Lines below that include "Require" are the answer; copy each one.

### Collection entries
········

(** * Sargam player: recording, playback and the interaction state machine

    A shallow embedding of [src/main.py].  The classes [SoundManager],
    [RecordingManager], [MusicUI] and [MusicInstrument] become records, their
    methods become functions that pass the object explicitly.

    Conventions of the embedding:
    - a reading of [time.time()] is an integer number of clock ticks ([Z]);
      sums and differences of readings are exact;
    - values that travel through [json.dump] / [json.load] are [pyval]s;
      [current_recording] is such a value, because [load_recording] stores
      whatever the file holds under the key ['notes'];
    - an exception that escapes a method is [None]; the [try]/[except]
      blocks of the source are written out as the [False] results they give;
    - the directory [recordings/] is a finite map that holds, under the
      key [n], what the file [n.json] holds;
    - a playback thread is a state that is stepped between the key events;
      it reads [self.current_recording] when it enters its loop, and the
      list it then iterates over is the one [add_note] appends to, until
      the attribute is bound to another list. *)

From stdpp Require Import gmap strings list fin_maps pretty.
From Stdlib Require Import ZArith Lia Sorting.Sorted.
(** [xs] is an array the call [s] can return. *)
Definition drawn {A} `{EqDecision A} (s : sampler A) (xs : list A) : bool :=
  (length xs =? size s)%nat
  && forallb (fun x => bool_decide (x ∈ outcomes s)) xs.

(** An array [normal] can return: finite numbers. *)
Definition drawn_normal (s : normal_sampler) (xs : list float) : bool :=
  (length xs =? normal_size s)%nat && forallb is_finite xs.

(** *** The data set, lines 9-15 *)

Definition Gender_values : list string := ["Male"; "Female"].
Definition Education_values : list string :=
  ["High School"; "Bachelor"; "Master"; "PhD"].
Definition Job_values : list string :=
  ["Developer"; "Data Scientist"; "Manager"; "Analyst"; "Engineer"].

Definition Age_call : sampler Z := randint 22 60 300.
Definition Gender_call : sampler string := choice Gender_values 300.
Definition Education_call : sampler string := choice Education_values 300.
Definition Job_call : sampler string := choice Job_values 300.
Definition Experience_call : sampler Z := randint 0 35 300.
Definition noise_call : normal_sampler := normal 0 50000 300.

(** What the six calls returned in one run of the script. *)
Record draws : Type := {
  Age_draw : list Z;
  Gender_draw : list string;
  Education_draw : list string;
  Job_draw : list string;
  Experience_draw : list Z;
  noise_draw : list float
}.

Definition possible_run (w : draws) : bool :=
  drawn Age_call (Age_draw w)
  && drawn Gender_call (Gender_draw w)
  && drawn Education_call (Education_draw w)
  && drawn Job_call (Job_draw w)
  && drawn Experience_call (Experience_draw w)
  && drawn_normal noise_call (noise_draw w).

Definition data (w : draws) : result DataFrame :=
  DataFrame_of_columns
    [ ("Age", Int64 (Age_draw w));
      ("Gender", Object (VStr <$> Gender_draw w));
      ("Education Level", Object (VStr <$> Education_draw w));
      ("Job Title", Object (VStr <$> Job_draw w));
      ("Years of Experience", Int64 (Experience_draw w)) ].

(** *** The salary column, lines 18-37 *)

Definition base_salary : Z := 250000.

Definition education_offsets : gmap string Z :=
  list_to_map [ ("High School", 0); ("Bachelor", 50000);
                ("Master", 100000); ("PhD", 200000) ].

Definition job_offsets : gmap string Z :=
  list_to_map [ ("Developer", 200000); ("Data Scientist", 400000);
                ("Manager", 500000); ("Analyst", 150000);
                ("Engineer", 250000) ].

Definition Salary (w : draws) (data : DataFrame) : result Series :=
  age ← column data "Age";
  age_part ← series_mul_int age 3000;
  t1 ← int_add_series base_salary age_part;
  experience ← column data "Years of Experience";
  experience_part ← series_mul_int experience 15000;
  t2 ← series_add t1 experience_part;
  education ← column data "Education Level";
  t3 ← series_add t2 (series_map education education_offsets);
  job ← column data "Job Title";
  t4 ← series_add t3 (series_map job job_offsets);
  series_add t4 (Float64 (noise_draw w)).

········

### ANSWER FOR THE TASK
From stdpp Require Import gmap strings list fin_maps pretty.
From Stdlib Require Import ZArith Lia Sorting.Sorted.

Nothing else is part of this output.